Unable to connect to HTTP service running on Google Compute Engine VM instance

Question

I have a VM instance running COS version 'cos-dev-61-9733-0-0' on a f1-micro instance. I have configured an external IP address 146.xxx.xxx.106 and assigned to this instance. I'm trying to test the HTTP connectivity to this instance from my local workstation and have been unsuccessful so far.

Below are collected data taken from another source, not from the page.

(** [str(n)] for a non-negative [int]. *)
Definition str_of_int (n : nat) : str :=
  py (NilEmpty.string_of_uint (Nat.to_uint n)).

(** ** Regular expressions *)

(** The constructs the two patterns of the program use. [Chr p] is one
    character of the set [p] (a literal, or a bracketed set); [Rep p] is
    the greedy repetition [p*] of a one-character set. *)
Inductive regex : Type :=
  | Eps
  | Chr (p : char -> bool)
  | Cat (r1 r2 : regex)
  | Alt (r1 r2 : regex)
  | Opt (r : regex)
  | Rep (p : char -> bool).

(** Greedy [p*]: take as many characters as possible, and give them back
    one at a time while the rest of the pattern fails. *)
Fixpoint rep (p : char -> bool) (s : str) (k : str -> option str) : option str :=
  match s with
  | c :: s' =>
      if p c then
        match rep p s' k with
        | Some m => Some (c :: m)
        | None => k s
        end
      else k s
  | [] => k s
  end.

(** The backtracking matcher. [bt r s k] matches [r] at the start of
    [s], then the rest of the pattern, [k], on what is left; it returns
    the text matched by [r] followed by the text matched by [k], for the
    first way to match in the order Python tries them. *)
Fixpoint bt (r : regex) (s : str) (k : str -> option str) : option str :=
  match r with
  | Eps => k s
  | Chr p =>
      match s with
      | c :: s' => if p c then cons c <$> k s' else None
      | [] => None
      end
  | Cat r1 r2 => bt r1 s (fun s' => bt r2 s' k)
  | Alt r1 r2 =>
      match bt r1 s k with
      | Some m => Some m
      | None => bt r2 s k
      end
  | Opt r1 =>
      match bt r1 s k with
      | Some m => Some m
      | None => k s
      end
  | Rep p => rep p s k
  end.

(** The match of [r] that starts at the first character of [s]. *)
Definition match_at (r : regex) (s : str) : option str :=
  bt r s (fun _ => Some []).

I enabled both the "Allow HTTP traffic" and "Allow HTTPS traffic" settings under "Firewalls", even though they don't show the boxes checked after I save it. The Network tags however has the value "http-server, https-server" as shown below:

I also confirmed that the "Networking > Firewall Setups" has a default HTTP rule as follows:

I found a similar issue reported here however that did not help resolve my issue: Cannot access Google Cloud Compute Instance External IP. Any suggestions around additional setups that I'm missing would be highly appreciated. I looked for OS level firewall settings but I could not find sufficient documentation for Chromium OS.

Below are the steps I followed:

On the GCE instance:

$ sudo python -m SimpleHTTPServer 80

Serving HTTP on 0.0.0.0 port 80 ...

$ sudo netstat -antup

Active Internet connections (servers and established)

Proto Recv-Q Send-Q Local Address Foreign Address
State PID/Program name

tcp 0 0 0.0.0.0:22 0.0.0.0:*
LISTEN 638/sshd

tcp 0 0 0.0.0.0:5355 0.0.0.0:*
LISTEN 613/systemd-resolve

tcp 0 0 0.0.0.0:80 0.0.0.0:*
LISTEN 12750/python2.7

Ran the curl command and got the below response:

$ curl http://localhost:80 Directory listing for /

Directory listing for /

---

• .bash_history
• .bash_logout
• .bash_profile
• .bashrc
• .docker/
• .ssh/
• .viminfo
• apps/

---

From local workstation:

1. Ping the external IP address and received response:

$ ping 146.xxx.xxx.106 PING 146.xxx.xxx.106 (146.xxx.xxx.106) 56(84) bytes of data. 64 bytes from 146.xxx.xxx.106: icmp_seq=1 ttl=63 time=1131 ms ^C --- 146.xxx.xxx.106 ping statistics --- 3 packets transmitted, 3 received, 0% packet loss, time 2007ms

2. SSH-ed to the instance successfully:

$ ssh 146.xxx.xxx.106 debianuser@cos-dev-61-dockervm1 ~ $

3. Ran 'nmap' command but it shows only the SSH port 22 open:

$ nmap -Pn 146.xxx.xxx.106

Starting Nmap 6.47 ( http://nmap.org ) at 2017-07-20 11:35 CDT Nmap scan report for 106.xxx.xxx.146.bc.googleusercontent.com (146.xxx.xxx.106) Host is up (0.17s latency). Not shown: 999 filtered ports PORT STATE SERVICE 22/tcp open ssh

Nmap done: 1 IP address (1 host up) scanned in 86.74 seconds

Answer 1

The Container-optimized OS images have firewall enabled at the operating system level to block all incoming traffic (except for ssh). Only outgoing traffic is allowed by default.

In addition to configuring the Google Compute Engine firewall rules to allow incoming traffic to your VMs, you will also need to ensure your OS running within the VM allows it too.

This is mentioned in the docs for Container-Optimized OS

Configuring the Host Firewall

By default, the Container-Optimized OS host firewall allows only outgoing connections, and accepts incoming connections only through the SSH service. To accept incoming connections on a Container-Optimized OS instance, you must open the ports your services are listening on.

For example, to accept connections from other instances within the same Compute Engine project, run the following commands on both your development workstation, and on your Container-Optimized OS instance:

# On your workstation:
SUBNETWORK_URI=$(gcloud compute instances describe ${COS_INSTANCE_NAME} | grep -w 'subnetwork:' | awk '{ print $2 }')
SUBNET_PREFIX=$(gcloud compute networks subnets describe ${SUBNETWORK_URI} | grep -w 'ipCidrRange:' | awk '{ print $2 }')

# On your Container-Optimized OS instance:
sudo iptables -w -A INPUT -p tcp -s ${SUBNET_PREFIX} -j ACCEPT
sudo iptables -w -A INPUT -p udp -s ${SUBNET_PREFIX} -j ACCEPT
 As another example, if you need to accept HTTP (port 80) connections from any source IP address, run the following commands on

your Container-Optimzied OS instance:

# On your Container-Optimized OS instance:
sudo iptables -w -A INPUT -p tcp --dport 80 -j ACCEPT

In general, it is recommended you configure the host firewall as a systemd service through cloud-init.